> Exercise objective
Gather every line of the entries that includes the word "exact".

> Given data
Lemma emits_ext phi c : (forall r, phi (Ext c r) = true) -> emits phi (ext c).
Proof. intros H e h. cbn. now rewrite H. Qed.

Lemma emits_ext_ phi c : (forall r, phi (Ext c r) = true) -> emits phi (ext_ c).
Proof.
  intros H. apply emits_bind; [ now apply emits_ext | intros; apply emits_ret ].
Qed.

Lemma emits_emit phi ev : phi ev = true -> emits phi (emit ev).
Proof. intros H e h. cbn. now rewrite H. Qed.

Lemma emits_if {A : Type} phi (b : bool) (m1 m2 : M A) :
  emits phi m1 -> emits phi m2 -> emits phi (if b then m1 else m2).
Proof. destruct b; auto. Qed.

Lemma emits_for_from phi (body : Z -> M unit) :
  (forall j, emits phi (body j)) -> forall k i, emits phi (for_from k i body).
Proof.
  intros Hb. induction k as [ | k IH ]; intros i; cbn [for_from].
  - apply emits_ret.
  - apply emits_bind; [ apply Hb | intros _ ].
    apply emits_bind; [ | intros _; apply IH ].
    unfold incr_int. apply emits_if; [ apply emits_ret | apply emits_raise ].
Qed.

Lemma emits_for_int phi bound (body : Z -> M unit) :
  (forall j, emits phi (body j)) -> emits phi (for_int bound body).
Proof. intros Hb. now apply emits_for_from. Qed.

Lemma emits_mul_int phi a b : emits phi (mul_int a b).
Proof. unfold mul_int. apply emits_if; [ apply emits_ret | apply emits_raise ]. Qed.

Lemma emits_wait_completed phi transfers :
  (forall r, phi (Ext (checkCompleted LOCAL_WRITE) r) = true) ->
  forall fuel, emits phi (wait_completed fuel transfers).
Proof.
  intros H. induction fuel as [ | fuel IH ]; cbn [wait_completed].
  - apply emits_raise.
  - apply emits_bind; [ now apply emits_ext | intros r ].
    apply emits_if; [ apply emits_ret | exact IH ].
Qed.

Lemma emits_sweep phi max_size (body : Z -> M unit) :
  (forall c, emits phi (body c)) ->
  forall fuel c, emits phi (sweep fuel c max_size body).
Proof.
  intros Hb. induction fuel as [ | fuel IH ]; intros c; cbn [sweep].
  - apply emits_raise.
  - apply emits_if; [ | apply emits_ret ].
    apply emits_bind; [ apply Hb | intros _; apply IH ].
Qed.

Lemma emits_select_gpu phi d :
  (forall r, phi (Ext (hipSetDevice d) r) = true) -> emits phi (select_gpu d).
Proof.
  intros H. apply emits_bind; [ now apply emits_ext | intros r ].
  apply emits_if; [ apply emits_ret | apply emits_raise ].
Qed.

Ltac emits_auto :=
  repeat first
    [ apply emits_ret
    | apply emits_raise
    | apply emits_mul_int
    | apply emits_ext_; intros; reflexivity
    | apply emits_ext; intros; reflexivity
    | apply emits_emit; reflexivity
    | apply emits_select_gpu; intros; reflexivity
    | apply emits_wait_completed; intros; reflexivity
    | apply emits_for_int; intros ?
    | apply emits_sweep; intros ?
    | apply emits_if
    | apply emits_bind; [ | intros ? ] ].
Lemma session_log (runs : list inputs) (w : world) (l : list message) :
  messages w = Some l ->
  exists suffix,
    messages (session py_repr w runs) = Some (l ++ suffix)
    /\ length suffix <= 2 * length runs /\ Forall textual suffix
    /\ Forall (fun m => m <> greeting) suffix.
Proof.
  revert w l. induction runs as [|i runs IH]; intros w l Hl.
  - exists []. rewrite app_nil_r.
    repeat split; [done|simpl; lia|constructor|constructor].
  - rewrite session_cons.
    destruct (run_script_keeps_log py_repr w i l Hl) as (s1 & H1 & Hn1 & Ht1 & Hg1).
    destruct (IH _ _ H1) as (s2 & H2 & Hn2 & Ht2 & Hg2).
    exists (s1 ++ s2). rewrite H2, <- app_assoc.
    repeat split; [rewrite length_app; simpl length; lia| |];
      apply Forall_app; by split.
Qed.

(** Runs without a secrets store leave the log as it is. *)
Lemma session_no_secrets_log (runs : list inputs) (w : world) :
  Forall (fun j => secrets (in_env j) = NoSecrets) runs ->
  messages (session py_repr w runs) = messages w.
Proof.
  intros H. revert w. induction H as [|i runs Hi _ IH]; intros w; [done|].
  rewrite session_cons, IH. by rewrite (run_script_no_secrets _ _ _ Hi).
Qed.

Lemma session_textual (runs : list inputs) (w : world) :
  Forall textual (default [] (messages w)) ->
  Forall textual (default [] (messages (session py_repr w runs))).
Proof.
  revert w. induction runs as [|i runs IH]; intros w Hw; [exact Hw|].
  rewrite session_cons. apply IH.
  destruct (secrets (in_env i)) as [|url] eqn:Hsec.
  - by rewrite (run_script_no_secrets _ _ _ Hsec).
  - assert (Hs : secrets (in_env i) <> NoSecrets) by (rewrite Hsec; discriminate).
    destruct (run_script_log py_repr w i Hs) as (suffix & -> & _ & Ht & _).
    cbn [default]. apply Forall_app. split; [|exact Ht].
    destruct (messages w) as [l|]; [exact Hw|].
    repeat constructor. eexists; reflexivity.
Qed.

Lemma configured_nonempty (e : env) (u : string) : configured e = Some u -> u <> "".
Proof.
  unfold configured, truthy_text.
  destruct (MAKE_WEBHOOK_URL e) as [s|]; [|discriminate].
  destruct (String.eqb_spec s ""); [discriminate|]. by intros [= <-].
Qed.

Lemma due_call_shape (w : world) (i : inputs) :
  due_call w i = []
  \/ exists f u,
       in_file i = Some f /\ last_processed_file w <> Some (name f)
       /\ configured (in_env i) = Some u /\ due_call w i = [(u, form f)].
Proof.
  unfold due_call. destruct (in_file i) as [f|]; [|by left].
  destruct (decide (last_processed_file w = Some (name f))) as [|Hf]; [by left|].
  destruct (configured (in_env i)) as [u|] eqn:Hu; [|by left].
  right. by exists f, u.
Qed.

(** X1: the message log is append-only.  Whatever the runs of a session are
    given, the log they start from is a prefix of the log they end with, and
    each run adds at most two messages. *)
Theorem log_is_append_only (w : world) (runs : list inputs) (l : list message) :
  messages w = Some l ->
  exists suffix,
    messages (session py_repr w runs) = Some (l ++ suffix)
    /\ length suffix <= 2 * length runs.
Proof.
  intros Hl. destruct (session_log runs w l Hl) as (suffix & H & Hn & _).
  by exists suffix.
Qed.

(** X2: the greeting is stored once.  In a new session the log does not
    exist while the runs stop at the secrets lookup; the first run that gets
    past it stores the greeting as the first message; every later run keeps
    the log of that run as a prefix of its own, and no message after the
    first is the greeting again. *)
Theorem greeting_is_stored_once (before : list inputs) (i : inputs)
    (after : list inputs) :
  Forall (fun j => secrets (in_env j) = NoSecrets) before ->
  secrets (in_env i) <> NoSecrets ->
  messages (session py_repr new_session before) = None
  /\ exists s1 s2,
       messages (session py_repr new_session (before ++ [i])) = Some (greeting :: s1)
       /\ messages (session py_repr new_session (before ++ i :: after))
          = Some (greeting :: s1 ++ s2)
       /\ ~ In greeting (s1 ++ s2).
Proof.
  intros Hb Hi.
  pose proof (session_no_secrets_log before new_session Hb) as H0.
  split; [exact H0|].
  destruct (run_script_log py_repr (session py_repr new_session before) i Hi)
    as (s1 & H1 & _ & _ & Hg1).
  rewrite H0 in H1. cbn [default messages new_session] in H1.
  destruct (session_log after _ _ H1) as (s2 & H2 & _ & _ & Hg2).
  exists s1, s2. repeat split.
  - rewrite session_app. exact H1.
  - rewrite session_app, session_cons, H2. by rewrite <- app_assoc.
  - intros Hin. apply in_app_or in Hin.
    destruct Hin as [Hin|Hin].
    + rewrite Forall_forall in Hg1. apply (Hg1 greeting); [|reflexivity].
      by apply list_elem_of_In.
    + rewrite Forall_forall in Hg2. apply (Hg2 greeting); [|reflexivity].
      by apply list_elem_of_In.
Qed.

> Expected answer
    apply emits_if; [ apply emits_ret | exact IH ].
  revert w. induction runs as [|i runs IH]; intros w Hw; [exact Hw|].
    cbn [default]. apply Forall_app. split; [|exact Ht].
    destruct (messages w) as [l|]; [exact Hw|].
  split; [exact H0|].
  - rewrite session_app. exact H1.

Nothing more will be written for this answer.